──────── Data extracts ────────
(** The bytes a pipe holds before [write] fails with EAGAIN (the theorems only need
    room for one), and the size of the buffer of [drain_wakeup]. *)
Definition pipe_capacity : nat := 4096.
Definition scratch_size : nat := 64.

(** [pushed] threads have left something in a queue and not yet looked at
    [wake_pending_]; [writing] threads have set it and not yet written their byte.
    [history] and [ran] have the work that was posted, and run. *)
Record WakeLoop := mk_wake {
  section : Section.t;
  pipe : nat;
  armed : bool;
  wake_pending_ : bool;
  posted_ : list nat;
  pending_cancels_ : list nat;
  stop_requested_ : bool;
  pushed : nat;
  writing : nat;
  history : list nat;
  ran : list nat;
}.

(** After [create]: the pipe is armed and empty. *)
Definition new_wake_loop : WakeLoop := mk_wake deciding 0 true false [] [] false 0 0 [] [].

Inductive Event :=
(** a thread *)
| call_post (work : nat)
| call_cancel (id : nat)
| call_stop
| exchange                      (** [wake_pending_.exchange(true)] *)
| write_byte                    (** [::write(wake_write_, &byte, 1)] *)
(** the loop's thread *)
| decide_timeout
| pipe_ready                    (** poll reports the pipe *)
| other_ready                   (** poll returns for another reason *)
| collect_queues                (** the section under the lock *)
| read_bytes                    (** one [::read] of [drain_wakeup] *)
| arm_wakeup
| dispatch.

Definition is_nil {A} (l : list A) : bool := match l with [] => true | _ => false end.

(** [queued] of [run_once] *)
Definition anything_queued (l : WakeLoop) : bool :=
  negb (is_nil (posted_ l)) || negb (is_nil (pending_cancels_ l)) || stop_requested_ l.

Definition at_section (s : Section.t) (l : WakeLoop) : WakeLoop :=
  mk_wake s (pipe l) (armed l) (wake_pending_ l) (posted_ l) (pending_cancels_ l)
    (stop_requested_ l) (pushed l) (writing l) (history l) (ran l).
────────
──────── Data extracts ────────
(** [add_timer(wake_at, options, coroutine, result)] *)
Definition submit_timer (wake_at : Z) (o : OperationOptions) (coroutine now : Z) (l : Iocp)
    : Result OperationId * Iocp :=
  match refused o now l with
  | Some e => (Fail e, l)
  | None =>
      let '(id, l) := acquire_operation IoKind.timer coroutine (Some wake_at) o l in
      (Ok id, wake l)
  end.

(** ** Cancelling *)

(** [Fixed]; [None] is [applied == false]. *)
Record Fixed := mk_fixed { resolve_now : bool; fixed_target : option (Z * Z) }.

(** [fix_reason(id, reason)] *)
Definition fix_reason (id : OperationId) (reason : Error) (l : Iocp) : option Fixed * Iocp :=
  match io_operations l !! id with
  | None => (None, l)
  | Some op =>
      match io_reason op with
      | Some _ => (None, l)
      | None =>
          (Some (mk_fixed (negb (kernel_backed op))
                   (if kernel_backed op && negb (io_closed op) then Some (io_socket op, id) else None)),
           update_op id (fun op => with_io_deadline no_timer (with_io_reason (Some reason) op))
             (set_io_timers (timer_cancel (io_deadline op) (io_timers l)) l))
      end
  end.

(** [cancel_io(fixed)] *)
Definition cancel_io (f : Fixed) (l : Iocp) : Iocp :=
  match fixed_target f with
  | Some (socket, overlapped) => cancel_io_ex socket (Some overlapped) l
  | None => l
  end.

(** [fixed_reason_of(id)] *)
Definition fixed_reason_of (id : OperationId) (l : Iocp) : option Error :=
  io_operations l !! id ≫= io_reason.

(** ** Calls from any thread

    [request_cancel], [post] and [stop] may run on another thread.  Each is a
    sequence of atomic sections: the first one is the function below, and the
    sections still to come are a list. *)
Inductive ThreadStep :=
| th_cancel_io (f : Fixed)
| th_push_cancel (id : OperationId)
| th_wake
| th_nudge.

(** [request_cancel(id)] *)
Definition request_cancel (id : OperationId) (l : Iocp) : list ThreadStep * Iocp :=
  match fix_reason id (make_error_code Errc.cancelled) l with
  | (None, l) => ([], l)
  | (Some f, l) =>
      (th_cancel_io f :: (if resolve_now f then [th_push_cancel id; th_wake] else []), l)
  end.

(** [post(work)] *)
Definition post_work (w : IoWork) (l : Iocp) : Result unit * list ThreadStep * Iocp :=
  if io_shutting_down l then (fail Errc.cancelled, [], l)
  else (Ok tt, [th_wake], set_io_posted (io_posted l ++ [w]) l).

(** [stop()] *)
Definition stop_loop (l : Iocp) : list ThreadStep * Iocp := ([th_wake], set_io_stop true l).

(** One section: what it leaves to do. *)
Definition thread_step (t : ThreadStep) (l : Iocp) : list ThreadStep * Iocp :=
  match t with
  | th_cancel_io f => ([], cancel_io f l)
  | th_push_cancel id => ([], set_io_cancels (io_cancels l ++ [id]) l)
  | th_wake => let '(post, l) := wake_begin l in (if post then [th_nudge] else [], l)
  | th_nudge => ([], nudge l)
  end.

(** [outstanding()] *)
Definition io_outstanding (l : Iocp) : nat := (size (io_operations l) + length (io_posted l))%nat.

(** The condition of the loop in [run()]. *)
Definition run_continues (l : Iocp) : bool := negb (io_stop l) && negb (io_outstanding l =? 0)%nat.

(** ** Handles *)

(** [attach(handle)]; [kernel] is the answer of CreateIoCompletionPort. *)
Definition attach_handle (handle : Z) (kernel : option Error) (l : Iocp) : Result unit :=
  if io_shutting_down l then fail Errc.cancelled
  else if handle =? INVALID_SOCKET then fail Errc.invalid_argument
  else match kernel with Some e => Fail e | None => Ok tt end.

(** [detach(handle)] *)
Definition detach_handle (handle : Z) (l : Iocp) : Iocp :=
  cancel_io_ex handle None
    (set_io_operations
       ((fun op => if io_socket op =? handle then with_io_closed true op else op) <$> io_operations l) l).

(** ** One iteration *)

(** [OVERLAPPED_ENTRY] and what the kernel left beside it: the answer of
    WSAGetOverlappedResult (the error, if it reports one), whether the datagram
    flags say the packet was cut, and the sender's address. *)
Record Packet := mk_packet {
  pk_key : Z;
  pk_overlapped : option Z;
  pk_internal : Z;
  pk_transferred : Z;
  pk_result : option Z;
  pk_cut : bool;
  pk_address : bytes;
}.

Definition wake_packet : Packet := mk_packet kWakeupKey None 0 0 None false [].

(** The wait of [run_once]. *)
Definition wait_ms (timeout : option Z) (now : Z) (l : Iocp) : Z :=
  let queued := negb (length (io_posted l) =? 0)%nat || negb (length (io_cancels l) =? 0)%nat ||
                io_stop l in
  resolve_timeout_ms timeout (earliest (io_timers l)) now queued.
────────
Activity — Return, unchanged, the run of lines above that opens with the line containing "(** The bytes" and closes with the line containing "[wake_pending_]; [writing] threads". Include both.

Your response —
(** The bytes a pipe holds before [write] fails with EAGAIN (the theorems only need
    room for one), and the size of the buffer of [drain_wakeup]. *)
Definition pipe_capacity : nat := 4096.
Definition scratch_size : nat := 64.

(** [pushed] threads have left something in a queue and not yet looked at
    [wake_pending_]; [writing] threads have set it and not yet written their byte.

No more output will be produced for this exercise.